[Directions]
Some of the lines below need repeating. Reproduce exactly those between the lines holding "Definition split_on (sep" and "join sep rest", inclusive.

[Source material]
Start of Block

(** * ShortShift Agent: the upload submission pipeline

    A shallow embedding of [src/app/page.tsx] (the client intake form) and of
    the [POST /api/upload] route handler, with the properties of the
    specification stated over it.

    JavaScript strings are sequences of UTF-16 code units; [String.length],
    [slice], the regular expressions without the [u] flag and [===] all work
    on code units, so a string is modelled as [list N]. *)

From Stdlib Require Import String Ascii ZArith NArith Bool List Lia.
Import ListNotations.

Set Implicit Arguments.

(** ** JavaScript strings *)

Definition jsstring := list N.

(** A literal of the source, as code units (the literals are ASCII). *)
Definition js (s : string) : jsstring :=
  List.map N_of_ascii (list_ascii_of_string s).

Fixpoint jseqb (a b : jsstring) : bool :=
  match a, b with
  | [], [] => true
  | x :: a', y :: b' => N.eqb x y && jseqb a' b'
  | _, _ => false
  end.

(** [Boolean(s)] for a string: only the empty string is falsy. *)
Definition truthy (s : jsstring) : bool :=
  match s with [] => false | _ :: _ => true end.

(** [a || b] on strings. *)
Definition or_else (a b : jsstring) : jsstring :=
  if truthy a then a else b.

(** [Boolean(v)] for [string | undefined]. *)
Definition truthy_opt (v : option jsstring) : bool :=
  match v with Some s => truthy s | None => false end.

Definition in_range (lo hi c : N) : bool := (N.leb lo c && N.leb c hi)%bool.

Definition is_lower (c : N) : bool := in_range 97 122 c.
Definition is_digit (c : N) : bool := in_range 48 57 c.

(** The class [\s] of ECMAScript regular expressions: WhiteSpace and
    LineTerminator code points. [String.prototype.trim] strips the same set. *)
Definition is_space (c : N) : bool :=
  in_range 9 13 c || N.eqb c 32 || N.eqb c 160 || N.eqb c 5760
  || in_range 8192 8202 c || N.eqb c 8232 || N.eqb c 8233
  || N.eqb c 8239 || N.eqb c 8287 || N.eqb c 12288 || N.eqb c 65279.

Definition HASH : N := 35.
Definition UNDERSCORE : N := 95.
Definition SPACE : N := 32.

(** [s.startsWith("#")] *)
Definition startsWith_hash (s : jsstring) : bool :=
  match s with c :: _ => N.eqb c HASH | [] => false end.

(** [s.split(/\s+/)]: the pieces between maximal runs of white space; a
    leading or trailing run leaves an empty piece, and the empty string
    splits into one empty piece. [cur] is the piece being read, reversed. *)
Fixpoint split_ws_from (cur : jsstring) (in_run : bool) (s : jsstring)
  : list jsstring :=
  match s with
  | [] => [rev cur]
  | c :: s' =>
      if is_space c then
        if in_run then split_ws_from cur true s'
        else rev cur :: split_ws_from [] true s'
      else split_ws_from (c :: cur) false s'
  end.

Definition split_ws (s : jsstring) : list jsstring := split_ws_from [] false s.

(** [s.split(sep)] for a one-unit separator. *)
Fixpoint split_on_from (sep : N) (cur : jsstring) (s : jsstring)
  : list jsstring :=
  match s with
  | [] => [rev cur]
  | c :: s' =>
      if N.eqb c sep then rev cur :: split_on_from sep [] s'
      else split_on_from sep (c :: cur) s'
  end.

Definition split_on (sep : N) (s : jsstring) : list jsstring :=
  split_on_from sep [] s.

Fixpoint trimStart (s : jsstring) : jsstring :=
  match s with
  | c :: s' => if is_space c then trimStart s' else s
  | [] => []
  end.

Definition trim (s : jsstring) : jsstring := rev (trimStart (rev (trimStart s))).

(** [xs.join(sep)] *)
Fixpoint join (sep : jsstring) (xs : list jsstring) : jsstring :=
  match xs with
  | [] => []
  | [x] => x
  | x :: rest => x ++ sep ++ join sep rest
  end.

(** [s.slice(i, j)] and [xs.slice(i, j)] for non-negative [i <= j]. *)
Definition slice {A} (i j : nat) (xs : list A) : list A :=
  firstn (j - i) (skipn i xs).

(** [[...new Set(xs)]]: the distinct elements in order of first occurrence.
    [seen] is the set built so far. *)
Fixpoint dedupe_from (seen : list jsstring) (xs : list jsstring)
  : list jsstring :=
  match xs with
  | [] => []
  | x :: rest =>
      if existsb (jseqb x) seen then dedupe_from seen rest
      else x :: dedupe_from (x :: seen) rest
  end.

Definition dedupe (xs : list jsstring) : list jsstring := dedupe_from [] xs.

(** ** The runtime

    What the program takes from its JavaScript engine and cannot be read off
    the source: Unicode lower-casing, the local time zone, and what
    [Date.parse] does with a string outside the ECMAScript date-time format
    (the standard leaves it to the implementation). No property is assumed
    of any of them. *)
Class Runtime := {
  toLowerCase : jsstring -> jsstring;
  (** offset of local time from UTC, in ms, at the local time value [t] *)
  LocalTZA : Z -> Z;
  (** [Date.parse] outside the format handled by [Date_parse] below;
      [None] is [NaN] *)
  Date_parse_other : jsstring -> option Z
}.

(** ** page.tsx: hashtag suggestions *)

Definition COMMON_SKIP : list jsstring :=
  [ js "the"; js "and"; js "with"; js "your"; js "that"; js "this";
    js "from"; js "about"; js "shorts"; js "video"; js "youtube" ].

Section Hashtags.
Context {RT : Runtime}.

(** [tag.replace(/[^a-z0-9_]/g, '')] *)
Definition keep_tag_chars (s : jsstring) : jsstring :=
  filter (fun c => is_lower c || is_digit c || N.eqb c UNDERSCORE) s.

(** [word.replace(/[^a-z0-9]/g, '')] *)
Definition keep_alnum (s : jsstring) : jsstring :=
  filter (fun c => is_lower c || is_digit c) s.

(** [s.replace(/[^a-z0-9\s]/g, " ")] *)
Definition blank_non_alnum (s : jsstring) : jsstring :=
  List.map (fun c => if is_lower c || is_digit c || is_space c then c else SPACE) s.

Definition extractHashtags (input : jsstring) : list jsstring :=
  filter truthy
    (List.map keep_tag_chars
       (filter startsWith_hash (split_ws (toLowerCase input)))).

(** [histogram.set(token, (histogram.get(token) ?? 0) + 1)] on a [Map],
    which keeps its keys in insertion order. *)
Fixpoint histogram_bump (token : jsstring) (h : list (jsstring * N))
  : list (jsstring * N) :=
  match h with
  | [] => [(token, 1%N)]
  | (k, n) :: h' =>
      if jseqb k token then (k, (n + 1)%N) :: h'
      else (k, n) :: histogram_bump token h'
  end.

Definition histogram_of (tokens : list jsstring) : list (jsstring * N) :=
  fold_left (fun h token => histogram_bump token h) tokens [].

(** [Array.prototype.sort] is stable; with the comparator
    [(a, b) => b[1] - a[1]] an entry moves in front of exactly the
    entries of strictly smaller count. *)
Fixpoint insert_by_count (x : jsstring * N) (sorted : list (jsstring * N))
  : list (jsstring * N) :=
  match sorted with
  | [] => [x]
  | y :: rest =>
      if N.ltb (snd y) (snd x) then x :: y :: rest
      else y :: insert_by_count x rest
  end.

Definition sort_by_count_desc (entries : list (jsstring * N))
  : list (jsstring * N) :=
  fold_left (fun sorted x => insert_by_count x sorted) entries [].

Definition hashtag_tokens (title description tags : jsstring)
  : list jsstring :=
  filter (fun word => Nat.ltb 3 (length word)
                      && negb (existsb (jseqb word) COMMON_SKIP))
    (split_ws
       (blank_non_alnum
          (toLowerCase (title ++ [SPACE] ++ description ++ [SPACE] ++ tags)))).

Definition ranked_hashtags (title description tags : jsstring)
  : list jsstring :=
  List.map (fun entry => HASH :: keep_alnum (fst entry))
    (slice 0 5
       (sort_by_count_desc
          (histogram_of (hashtag_tokens title description tags)))).

Definition generateHashtags (title description tags : jsstring)
  : list jsstring :=
  let ranked := ranked_hashtags title description tags in
  let inline := slice 0 3 (extractHashtags description) in
  let deduped := dedupe (inline ++ ranked) in
  slice 0 8 deduped.

End Hashtags.

(** ASCII lower-casing: what [toLowerCase] does on a string of ASCII
    characters. *)
Definition ascii_lower (s : jsstring) : jsstring :=
  List.map (fun c => if in_range 65 90 c then (c + 32)%N else c) s.

(** ** Dates

    A [Date] object is its time value: milliseconds since the epoch, or
    [NaN] ([None]). The day arithmetic is the one of ECMA-262 (21.4.1). *)

Local Open Scope Z_scope.

Definition time_value := option Z.

Definition msPerDay : Z := 86400000.

Definition DayFromYear (y : Z) : Z :=
  365 * (y - 1970) + (y - 1969) / 4 - (y - 1901) / 100 + (y - 1601) / 400.

Definition InLeapYear (y : Z) : bool :=
  ((y mod 4 =? 0) && negb (y mod 100 =? 0)) || (y mod 400 =? 0).

Definition leap_day (y : Z) : Z := if InLeapYear y then 1 else 0.

(** Days of the year before the first of month [m] (1 to 12). *)
Definition days_before_month (y m : Z) : Z :=
  if m =? 1 then 0 else if m =? 2 then 31
  else leap_day y +
       (if m =? 3 then 59 else if m =? 4 then 90 else if m =? 5 then 120
        else if m =? 6 then 151 else if m =? 7 then 181
        else if m =? 8 then 212 else if m =? 9 then 243
        else if m =? 10 then 273 else if m =? 11 then 304 else 334).

Definition DaysInMonth (y m : Z) : Z :=
  if m =? 2 then 28 + leap_day y
  else if (m =? 4) || (m =? 6) || (m =? 9) || (m =? 11) then 30 else 31.

Definition MakeDay (y m d : Z) : Z :=
  DayFromYear y + days_before_month y m + (d - 1).

Definition MakeTime (h mi s ms : Z) : Z :=
  h * 3600000 + mi * 60000 + s * 1000 + ms.

Definition MakeDate (day time : Z) : Z := day * msPerDay + time.

Definition TimeClip (t : Z) : time_value :=
  if Z.abs t <=? 8640000000000000 then Some t else None.

(** The fields of a string in the date-time format
    [YYYY-MM-DDTHH:mm:ss], local time, or [YYYY-MM-DDTHH:mm:ss.sssZ], UTC. *)
Record date_fields := {
  f_year : Z; f_month : Z; f_day : Z;
  f_hour : Z; f_minute : Z; f_second : Z; f_millis : Z;
  f_utc : bool
}.

Definition digit (c : N) : option Z :=
  if is_digit c then Some (Z.of_N c - 48) else None.

Fixpoint number_from (acc : Z) (ds : list N) : option Z :=
  match ds with
  | [] => Some acc
  | c :: rest =>
      match digit c with
      | Some d => number_from (10 * acc + d) rest
      | None => None
      end
  end.

Definition number (ds : list N) : option Z := number_from 0 ds.

Definition is_char (a : ascii) (c : N) : bool := N.eqb c (N_of_ascii a).

Definition read_date_time (s : jsstring) : option date_fields :=
  match s with
  | y1 :: y2 :: y3 :: y4 :: p1 :: m1 :: m2 :: p2 :: d1 :: d2 :: t
      :: h1 :: h2 :: c1 :: i1 :: i2 :: c2 :: s1 :: s2 :: rest =>
      if is_char "-" p1 && is_char "-" p2 && is_char "T" t
         && is_char ":" c1 && is_char ":" c2
      then
        match number [y1; y2; y3; y4], number [m1; m2], number [d1; d2],
              number [h1; h2], number [i1; i2], number [s1; s2] with
        | Some y, Some m, Some d, Some h, Some i, Some sec =>
            match rest with
            | [] =>
                Some {| f_year := y; f_month := m; f_day := d; f_hour := h;
                        f_minute := i; f_second := sec; f_millis := 0;
                        f_utc := false |}
            | [dot; f1; f2; f3; z] =>
                if is_char "." dot && is_char "Z" z then
                  match number [f1; f2; f3] with
                  | Some ms =>
                      Some {| f_year := y; f_month := m; f_day := d;
                              f_hour := h; f_minute := i; f_second := sec;
                              f_millis := ms; f_utc := true |}
                  | None => None
                  end
                else None
            | _ => None
            end
        | _, _, _, _, _, _ => None
        end
      else None
  | _ => None
  end.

End of Block

[Written response]
Definition split_on (sep : N) (s : jsstring) : list jsstring :=
  split_on_from sep [] s.

Fixpoint trimStart (s : jsstring) : jsstring :=
  match s with
  | c :: s' => if is_space c then trimStart s' else s
  | [] => []
  end.

Definition trim (s : jsstring) : jsstring := rev (trimStart (rev (trimStart s))).

(** [xs.join(sep)] *)
Fixpoint join (sep : jsstring) (xs : list jsstring) : jsstring :=
  match xs with
  | [] => []
  | [x] => x
  | x :: rest => x ++ sep ++ join sep rest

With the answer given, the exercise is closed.